• [Exercise prompt]:
Stop at the line containing "specification [EngineSpec.spec_run] started": every line of the listing from the first up to that one must be set down exactly.
━━━ Provided data
(* ===== verification/Engines.v ===== *)
(** * The four engines implement the key-value map

    Each theorem runs an arbitrary sequence of operations on a freshly created
    engine and concludes that the replies and the content are those of the
    specification [EngineSpec.spec_run] started on the empty map.  Memory may
    run out at any allocation and the clock may go anywhere between two
    operations. *)

From S2P Require Import Prelude KvData Engine EngineSpec.
From S2P Require Import ArrayEngine HashEngine RbTree SkipList.

Open Scope Z_scope.

(** A key the array can hold: an empty key is stored with a NULL pointer and
    never found again. *)
Definition nonempty_key (o : op) : Prop := op_key o <> Some [].

(** The array has room for a key it holds already, and for a new one while it
    has fewer than [KVS_ARRAY_SIZE] keys. *)
Definition array_fits (m : kvmap) (k : bytes) : Prop :=
  is_Some (m !! k) \/ Z.of_nat (size m) < KVS_ARRAY_SIZE.

Definition hash_fits (m : kvmap) (k : bytes) : Prop := Z.of_nat (size m) < 2 ^ 30.

Definition always_fits (m : kvmap) (k : bytes) : Prop := True.

Lemma hash_size_abs h : hash_inv h -> Z.of_nat (size (hash_abs h)) = kh_count h.
Proof.
  intros Hi. unfold hash_abs. rewrite map_size_list_to_map by apply Hi.
  rewrite (hinv_count _ Hi). unfold chain_entries. by rewrite length_fmap.
Qed.

(** C1.  The red-black tree is a key-value map: whatever operations follow its
    creation, the rebalancing never touches the sentinel and every reply is
    the map's. *)
Theorem rbtree_refines_map e0 (ops : list (cenv * op)) :
  mem_ok e0 ->
  exists s0, kvs_rbtree_create e0 = (Some s0, 0) /\
    spec_run always_fits ∅ ops (rb_abs (run_ops s0 ops).1) (run_ops s0 ops).2 /\
    rb_inv (run_ops s0 ops).1.
Proof.
  intros Hm. destruct (kvs_rbtree_create_ok e0 Hm) as (s0 & Hc & Hi & Ha).
  exists s0. split; [done|]. rewrite <- Ha.
  destruct (run_ops_refine (T := kvs_rbtree) always_fits) with (s := s0) (ops := ops)
    as [Hi' Hs]; [done|exact Hi| |done].
  apply Forall_true. intros [e o]. unfold op_ok. simpl. by destruct (op_key o).
Qed.

(** C2.  The skip list is a key-value map: whatever levels the generator
    draws, no access leaves a node, every loop ends and every reply is the
    map's. *)
Theorem skiplist_refines_map e0 seed (ops : list (cenv * op)) :
  mem_ok e0 ->
  exists s0, kvs_skip_create e0 seed = (Some s0, 0) /\
    spec_run always_fits ∅ ops (sk_abs (run_ops s0 ops).1) (run_ops s0 ops).2 /\
    sk_inv (run_ops s0 ops).1.
Proof.
  intros Hm. destruct (kvs_skip_create_ok e0 seed Hm) as (s0 & Hc & Hi & Ha).
  exists s0. split; [done|]. rewrite <- Ha.
  destruct (run_ops_refine (T := kvs_skip) always_fits) with (s := s0) (ops := ops)
    as [Hi' Hs]; [done|exact Hi| |done].
  apply Forall_true. intros [e o]. unfold op_ok. simpl. by destruct (op_key o).
Qed.

(** C3.  The hash table is a key-value map through every resize. *)
Theorem hash_refines_map e0 (ops : list (cenv * op)) :
  mem_ok e0 ->
  let s0 := (kvs_hash_create e0 hash_zero).1 in
  (kvs_hash_create e0 hash_zero).2 = 0 /\
  spec_run hash_fits ∅ ops (hash_abs (run_ops s0 ops).1) (run_ops s0 ops).2 /\
  hash_inv (run_ops s0 ops).1.
Proof.
  intros Hm s0. destruct (kvs_hash_create_ok e0 Hm) as (Hc & Hi & Ha).
  fold s0 in Hi, Ha. split; [done|]. rewrite <- Ha.
  destruct (run_ops_refine (T := kvs_hash) hash_fits) with (s := s0) (ops := ops)
    as [Hi' Hs]; [|exact Hi| |done].
  - intros s k Hs _. unfold hash_fits. simpl. unfold hash_room.
    by rewrite hash_size_abs.
  - apply Forall_true. intros [e o]. unfold op_ok. simpl. by destruct (op_key o).
Qed.

(** C4.  The array is a key-value map for non-empty keys: removing an item by
    moving the last one into its slot loses none. *)
Theorem array_refines_map e0 (ops : list (cenv * op)) :
  mem_ok e0 -> Forall (fun eo => nonempty_key eo.2) ops ->
  let s0 := (kvs_array_create e0 array_zero).1 in
  (kvs_array_create e0 array_zero).2 = 0 /\
  spec_run array_fits ∅ ops (array_abs (run_ops s0 ops).1) (run_ops s0 ops).2 /\
  array_inv (run_ops s0 ops).1.
Proof.
  intros Hm Hops s0. destruct (kvs_array_create_ok e0 Hm) as (Hc & Hi & Ha).
  fold s0 in Hi, Ha. split; [done|]. rewrite <- Ha.
  destruct (run_ops_refine (T := kvs_array) array_fits) with (s := s0) (ops := ops)
    as [Hi' Hs]; [|exact Hi| |done].
  - intros s k Hs _. unfold array_fits. simpl. unfold array_room.
    by rewrite array_size_abs.
  - eapply Forall_impl; [exact Hops|]. intros [e o]. unfold op_ok, nonempty_key. simpl.
    destruct (op_key o); [|done]. simpl. congruence.
Qed.

(** ** Witnesses *)

(** An environment with memory, TTL support and the given clock. *)
Definition env_at (now : Z) : cenv := CEnv true now (fun _ _ => true) 1.

Lemma env_at_mem_ok now : mem_ok (env_at now).
Proof. done. Qed.

(** Two keys are set, one of them for a while, and read before and after it
    expires. *)
Definition sample_ops : list (cenv * op) :=
  [(env_at 1, OSet (str "a") (kd_of (str "1")) 0);
   (env_at 2, OSet (str "b") (kd_of (str "22")) 10);
   (env_at 3, OSet (str "a") (kd_of (str "333")) 0);
   (env_at 4, OGet (str "b"));
   (env_at 11, OGet (str "b"));
   (env_at 12, OGet (str "a"));
   (env_at 13, ODel (str "a"));
   (env_at 14, OExist (str "a"))].

Definition sample_replies : list reply :=
  [RInt 0; RInt 0; RInt 0; RVal (Some (str "22")); RVal None; RVal (Some (str "333"));
   RInt 0; RInt 1].

Lemma rbtree_refines_map_witness :
  mem_ok (env_at 0) /\
  exists s0, kvs_rbtree_create (env_at 0) = (Some s0, 0) /\
    spec_run always_fits ∅ sample_ops (rb_abs (run_ops s0 sample_ops).1)
      (run_ops s0 sample_ops).2 /\ rb_inv (run_ops s0 sample_ops).1.
Proof. split; [done|]. apply (rbtree_refines_map (env_at 0)). done. Defined.

Lemma skiplist_refines_map_witness :
  mem_ok (env_at 0) /\
  exists s0, kvs_skip_create (env_at 0) 7 = (Some s0, 0) /\
    spec_run always_fits ∅ sample_ops (sk_abs (run_ops s0 sample_ops).1)
      (run_ops s0 sample_ops).2 /\ sk_inv (run_ops s0 sample_ops).1.
Proof. split; [done|]. apply (skiplist_refines_map (env_at 0)). done. Defined.

Lemma hash_refines_map_witness :
  mem_ok (env_at 0) /\
  let s0 := (kvs_hash_create (env_at 0) hash_zero).1 in
  (kvs_hash_create (env_at 0) hash_zero).2 = 0 /\
  spec_run hash_fits ∅ sample_ops (hash_abs (run_ops s0 sample_ops).1)
    (run_ops s0 sample_ops).2 /\ hash_inv (run_ops s0 sample_ops).1.
Proof. split; [done|]. apply (hash_refines_map (env_at 0)). done. Defined.

Lemma sample_ops_nonempty : Forall (fun eo => nonempty_key eo.2) sample_ops.
Proof. repeat constructor; done. Qed.

Lemma array_refines_map_witness :
  mem_ok (env_at 0) /\ Forall (fun eo => nonempty_key eo.2) sample_ops /\
  let s0 := (kvs_array_create (env_at 0) array_zero).1 in
  (kvs_array_create (env_at 0) array_zero).2 = 0 /\
  spec_run array_fits ∅ sample_ops (array_abs (run_ops s0 sample_ops).1)
    (run_ops s0 sample_ops).2 /\ array_inv (run_ops s0 sample_ops).1.
Proof.
  split; [done|]. split; [exact sample_ops_nonempty|].
  apply (array_refines_map (env_at 0)); [done|exact sample_ops_nonempty].
Defined.

(** The replies of the engines on the sample, evaluated. *)
Example sample_runs :
  (run_ops (RbOk Nil) sample_ops).2 = sample_replies /\
  (run_ops (kvs_hash_create (env_at 0) hash_zero).1 sample_ops).2 = sample_replies /\
  (run_ops (kvs_array_create (env_at 0) array_zero).1 sample_ops).2 = sample_replies /\
  (run_ops (default SkCorrupt (kvs_skip_create (env_at 0) 7).1) sample_ops).2
    = sample_replies.
Proof. vm_compute. done. Qed.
━━━━━━
• [Written solution]:
(* ===== verification/Engines.v ===== *)
(** * The four engines implement the key-value map

    Each theorem runs an arbitrary sequence of operations on a freshly created
    engine and concludes that the replies and the content are those of the
    specification [EngineSpec.spec_run] started on the empty map.  Memory may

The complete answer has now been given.